Dataset entries:
⁂

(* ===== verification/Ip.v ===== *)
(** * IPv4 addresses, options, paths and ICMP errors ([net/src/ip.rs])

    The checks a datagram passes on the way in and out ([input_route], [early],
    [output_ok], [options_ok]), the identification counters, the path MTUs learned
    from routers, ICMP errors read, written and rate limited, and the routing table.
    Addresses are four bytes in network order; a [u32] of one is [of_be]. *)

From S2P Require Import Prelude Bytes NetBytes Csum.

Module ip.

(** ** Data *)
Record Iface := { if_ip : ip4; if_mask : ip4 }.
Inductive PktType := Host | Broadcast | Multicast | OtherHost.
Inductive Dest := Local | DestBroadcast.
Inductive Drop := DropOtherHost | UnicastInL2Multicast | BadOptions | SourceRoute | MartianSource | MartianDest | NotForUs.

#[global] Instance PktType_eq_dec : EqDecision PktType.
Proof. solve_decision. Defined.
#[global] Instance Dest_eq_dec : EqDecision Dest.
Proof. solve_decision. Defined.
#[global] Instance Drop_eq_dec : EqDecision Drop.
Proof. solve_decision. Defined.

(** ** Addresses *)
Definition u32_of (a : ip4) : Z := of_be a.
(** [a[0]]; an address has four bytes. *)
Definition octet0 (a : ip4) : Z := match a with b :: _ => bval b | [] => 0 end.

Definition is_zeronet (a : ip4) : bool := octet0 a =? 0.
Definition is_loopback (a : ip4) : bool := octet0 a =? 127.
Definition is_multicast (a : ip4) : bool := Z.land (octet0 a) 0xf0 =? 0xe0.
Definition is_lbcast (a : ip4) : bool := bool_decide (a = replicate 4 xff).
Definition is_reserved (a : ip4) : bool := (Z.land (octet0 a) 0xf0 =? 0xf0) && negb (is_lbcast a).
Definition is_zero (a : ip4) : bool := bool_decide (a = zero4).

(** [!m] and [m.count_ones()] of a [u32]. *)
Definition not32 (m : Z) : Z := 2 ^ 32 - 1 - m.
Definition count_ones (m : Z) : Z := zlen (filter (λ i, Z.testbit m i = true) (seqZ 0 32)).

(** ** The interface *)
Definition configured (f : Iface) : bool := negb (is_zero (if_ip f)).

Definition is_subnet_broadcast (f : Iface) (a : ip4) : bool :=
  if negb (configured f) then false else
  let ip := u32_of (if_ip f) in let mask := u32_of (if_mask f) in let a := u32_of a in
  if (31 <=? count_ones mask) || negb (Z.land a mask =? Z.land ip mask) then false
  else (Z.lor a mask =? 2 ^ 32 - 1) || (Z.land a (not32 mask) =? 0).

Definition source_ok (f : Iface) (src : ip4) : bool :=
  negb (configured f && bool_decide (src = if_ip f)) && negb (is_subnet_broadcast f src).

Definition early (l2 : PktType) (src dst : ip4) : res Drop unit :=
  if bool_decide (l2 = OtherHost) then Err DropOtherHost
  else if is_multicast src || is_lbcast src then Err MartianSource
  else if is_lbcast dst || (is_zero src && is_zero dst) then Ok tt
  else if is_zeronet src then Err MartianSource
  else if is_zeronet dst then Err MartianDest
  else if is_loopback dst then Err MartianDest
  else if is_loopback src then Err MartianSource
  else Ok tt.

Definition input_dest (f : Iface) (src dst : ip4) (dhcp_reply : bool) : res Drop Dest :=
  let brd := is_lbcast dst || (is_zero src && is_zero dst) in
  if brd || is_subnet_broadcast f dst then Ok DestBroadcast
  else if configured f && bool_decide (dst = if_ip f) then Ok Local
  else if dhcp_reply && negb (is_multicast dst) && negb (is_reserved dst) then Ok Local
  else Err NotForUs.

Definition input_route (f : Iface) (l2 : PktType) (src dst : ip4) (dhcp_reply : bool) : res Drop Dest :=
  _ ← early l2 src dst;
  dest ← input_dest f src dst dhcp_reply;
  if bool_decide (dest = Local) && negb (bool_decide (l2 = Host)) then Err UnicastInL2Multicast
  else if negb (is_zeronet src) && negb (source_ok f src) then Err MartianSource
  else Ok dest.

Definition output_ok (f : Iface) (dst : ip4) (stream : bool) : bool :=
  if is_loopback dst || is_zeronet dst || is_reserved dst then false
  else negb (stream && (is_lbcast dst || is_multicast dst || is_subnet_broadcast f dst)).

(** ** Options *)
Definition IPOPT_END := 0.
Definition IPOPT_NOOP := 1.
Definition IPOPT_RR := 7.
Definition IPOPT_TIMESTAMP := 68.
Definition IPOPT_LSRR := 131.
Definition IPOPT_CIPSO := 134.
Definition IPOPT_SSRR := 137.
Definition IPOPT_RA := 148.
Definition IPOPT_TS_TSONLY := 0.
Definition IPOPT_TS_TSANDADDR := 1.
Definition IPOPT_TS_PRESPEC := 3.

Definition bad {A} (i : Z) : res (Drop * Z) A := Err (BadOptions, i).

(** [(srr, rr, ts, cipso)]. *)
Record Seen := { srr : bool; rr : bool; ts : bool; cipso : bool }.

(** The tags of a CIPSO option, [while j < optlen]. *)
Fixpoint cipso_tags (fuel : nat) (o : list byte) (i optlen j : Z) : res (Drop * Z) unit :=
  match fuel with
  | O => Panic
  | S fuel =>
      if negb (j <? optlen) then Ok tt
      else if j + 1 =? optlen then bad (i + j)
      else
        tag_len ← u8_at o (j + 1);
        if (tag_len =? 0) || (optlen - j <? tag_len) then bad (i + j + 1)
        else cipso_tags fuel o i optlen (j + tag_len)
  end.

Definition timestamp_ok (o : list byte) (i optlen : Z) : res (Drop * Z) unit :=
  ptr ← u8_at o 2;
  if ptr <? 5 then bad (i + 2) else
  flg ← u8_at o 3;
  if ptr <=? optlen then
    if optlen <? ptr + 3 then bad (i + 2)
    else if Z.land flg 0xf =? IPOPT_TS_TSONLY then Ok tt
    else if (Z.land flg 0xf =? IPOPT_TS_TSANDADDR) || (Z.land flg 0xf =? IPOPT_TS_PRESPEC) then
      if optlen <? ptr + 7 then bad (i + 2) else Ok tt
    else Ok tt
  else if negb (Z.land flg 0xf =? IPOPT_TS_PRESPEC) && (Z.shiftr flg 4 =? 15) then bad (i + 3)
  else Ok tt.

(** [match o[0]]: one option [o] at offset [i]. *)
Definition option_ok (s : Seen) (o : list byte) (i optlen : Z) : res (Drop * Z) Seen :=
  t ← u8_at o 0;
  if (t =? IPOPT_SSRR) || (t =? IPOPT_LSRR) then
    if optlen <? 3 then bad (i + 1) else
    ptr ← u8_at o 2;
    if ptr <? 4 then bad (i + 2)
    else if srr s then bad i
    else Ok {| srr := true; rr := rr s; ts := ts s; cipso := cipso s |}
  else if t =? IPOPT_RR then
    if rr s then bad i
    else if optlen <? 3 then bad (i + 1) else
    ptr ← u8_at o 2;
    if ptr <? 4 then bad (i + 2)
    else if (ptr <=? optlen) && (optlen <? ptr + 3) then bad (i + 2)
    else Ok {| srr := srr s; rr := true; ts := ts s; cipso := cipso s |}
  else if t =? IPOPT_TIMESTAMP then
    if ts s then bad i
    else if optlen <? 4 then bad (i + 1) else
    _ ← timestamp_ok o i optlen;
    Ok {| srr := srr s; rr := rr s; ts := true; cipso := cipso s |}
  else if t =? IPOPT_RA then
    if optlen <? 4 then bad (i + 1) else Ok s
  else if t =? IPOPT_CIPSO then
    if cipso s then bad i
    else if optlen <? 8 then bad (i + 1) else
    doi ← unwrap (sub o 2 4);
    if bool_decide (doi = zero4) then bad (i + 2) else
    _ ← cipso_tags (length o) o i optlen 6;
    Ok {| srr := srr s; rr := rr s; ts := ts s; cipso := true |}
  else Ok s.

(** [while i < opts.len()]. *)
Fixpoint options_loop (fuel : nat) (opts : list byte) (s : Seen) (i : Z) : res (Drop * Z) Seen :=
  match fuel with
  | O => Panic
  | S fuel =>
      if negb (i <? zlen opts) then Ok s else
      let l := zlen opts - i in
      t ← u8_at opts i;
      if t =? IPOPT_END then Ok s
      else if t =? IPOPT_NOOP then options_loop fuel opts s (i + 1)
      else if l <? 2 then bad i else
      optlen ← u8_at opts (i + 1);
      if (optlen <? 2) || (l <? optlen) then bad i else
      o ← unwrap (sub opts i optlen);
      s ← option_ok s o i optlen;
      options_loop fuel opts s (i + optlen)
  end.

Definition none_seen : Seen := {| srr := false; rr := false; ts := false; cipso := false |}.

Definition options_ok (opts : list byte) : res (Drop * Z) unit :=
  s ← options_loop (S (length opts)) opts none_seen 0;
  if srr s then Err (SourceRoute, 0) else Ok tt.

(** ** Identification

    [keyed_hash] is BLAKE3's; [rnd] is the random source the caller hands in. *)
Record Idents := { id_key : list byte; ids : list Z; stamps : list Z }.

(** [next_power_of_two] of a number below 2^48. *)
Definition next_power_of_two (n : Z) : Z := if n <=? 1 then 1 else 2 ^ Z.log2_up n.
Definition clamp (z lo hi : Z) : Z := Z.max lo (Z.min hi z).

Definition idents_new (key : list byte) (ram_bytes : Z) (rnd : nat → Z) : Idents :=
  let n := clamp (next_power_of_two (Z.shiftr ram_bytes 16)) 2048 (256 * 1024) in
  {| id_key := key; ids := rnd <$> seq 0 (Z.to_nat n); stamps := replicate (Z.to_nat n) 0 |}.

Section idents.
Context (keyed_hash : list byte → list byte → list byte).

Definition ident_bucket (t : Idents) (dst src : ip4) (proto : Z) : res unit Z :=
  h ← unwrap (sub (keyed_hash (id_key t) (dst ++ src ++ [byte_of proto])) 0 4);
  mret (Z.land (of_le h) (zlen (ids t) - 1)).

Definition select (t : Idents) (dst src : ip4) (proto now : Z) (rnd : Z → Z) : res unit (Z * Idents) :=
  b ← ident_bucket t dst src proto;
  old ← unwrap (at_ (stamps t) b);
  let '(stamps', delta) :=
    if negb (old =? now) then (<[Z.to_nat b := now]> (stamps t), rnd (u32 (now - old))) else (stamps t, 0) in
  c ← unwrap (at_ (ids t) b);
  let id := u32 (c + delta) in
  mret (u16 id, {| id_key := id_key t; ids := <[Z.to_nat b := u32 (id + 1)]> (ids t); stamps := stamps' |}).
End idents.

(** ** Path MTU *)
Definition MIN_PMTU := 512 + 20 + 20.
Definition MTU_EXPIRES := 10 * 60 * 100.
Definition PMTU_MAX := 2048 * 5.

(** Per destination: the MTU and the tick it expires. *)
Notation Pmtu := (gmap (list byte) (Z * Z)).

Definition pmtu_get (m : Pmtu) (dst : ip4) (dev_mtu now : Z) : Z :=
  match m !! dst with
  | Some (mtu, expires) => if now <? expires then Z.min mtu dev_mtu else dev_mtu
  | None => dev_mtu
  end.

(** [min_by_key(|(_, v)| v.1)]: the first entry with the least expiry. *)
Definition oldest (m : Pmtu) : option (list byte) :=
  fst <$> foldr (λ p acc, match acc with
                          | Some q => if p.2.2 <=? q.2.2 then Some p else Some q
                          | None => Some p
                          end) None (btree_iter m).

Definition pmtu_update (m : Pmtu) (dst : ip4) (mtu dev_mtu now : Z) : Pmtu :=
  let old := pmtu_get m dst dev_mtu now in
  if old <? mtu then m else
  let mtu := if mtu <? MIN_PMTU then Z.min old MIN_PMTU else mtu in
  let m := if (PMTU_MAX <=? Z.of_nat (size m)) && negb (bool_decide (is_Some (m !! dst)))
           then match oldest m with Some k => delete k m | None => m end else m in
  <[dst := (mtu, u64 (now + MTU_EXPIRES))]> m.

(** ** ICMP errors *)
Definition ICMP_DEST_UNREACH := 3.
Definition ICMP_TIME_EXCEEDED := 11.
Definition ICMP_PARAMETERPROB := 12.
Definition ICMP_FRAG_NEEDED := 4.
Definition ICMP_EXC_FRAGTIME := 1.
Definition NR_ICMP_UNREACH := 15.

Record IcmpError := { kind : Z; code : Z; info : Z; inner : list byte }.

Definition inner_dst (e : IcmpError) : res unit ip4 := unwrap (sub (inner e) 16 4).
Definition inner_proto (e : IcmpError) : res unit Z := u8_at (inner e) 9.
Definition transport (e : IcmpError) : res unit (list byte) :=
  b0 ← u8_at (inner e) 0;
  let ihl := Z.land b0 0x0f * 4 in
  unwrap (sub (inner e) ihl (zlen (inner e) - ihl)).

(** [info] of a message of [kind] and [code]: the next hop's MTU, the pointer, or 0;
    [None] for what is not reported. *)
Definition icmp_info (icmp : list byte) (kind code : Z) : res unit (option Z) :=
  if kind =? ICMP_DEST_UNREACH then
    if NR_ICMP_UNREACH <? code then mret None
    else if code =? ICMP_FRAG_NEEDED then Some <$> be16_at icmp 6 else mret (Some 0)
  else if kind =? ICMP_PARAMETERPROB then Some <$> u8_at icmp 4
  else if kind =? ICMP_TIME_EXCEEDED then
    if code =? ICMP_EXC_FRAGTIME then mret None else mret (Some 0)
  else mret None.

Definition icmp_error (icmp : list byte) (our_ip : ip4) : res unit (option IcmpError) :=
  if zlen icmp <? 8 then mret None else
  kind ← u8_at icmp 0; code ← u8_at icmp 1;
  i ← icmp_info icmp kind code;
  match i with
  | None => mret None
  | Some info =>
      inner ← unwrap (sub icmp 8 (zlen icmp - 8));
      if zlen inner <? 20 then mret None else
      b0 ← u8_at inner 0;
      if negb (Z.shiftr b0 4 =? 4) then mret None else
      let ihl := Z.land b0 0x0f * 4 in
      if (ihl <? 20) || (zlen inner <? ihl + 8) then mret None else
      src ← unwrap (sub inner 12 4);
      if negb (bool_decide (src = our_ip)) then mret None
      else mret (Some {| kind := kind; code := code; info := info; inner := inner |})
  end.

⁂

### Assigned task
Every line above that holds "Fixpoint" should be tallied; answer with the total alone.

### Output of the exercise
2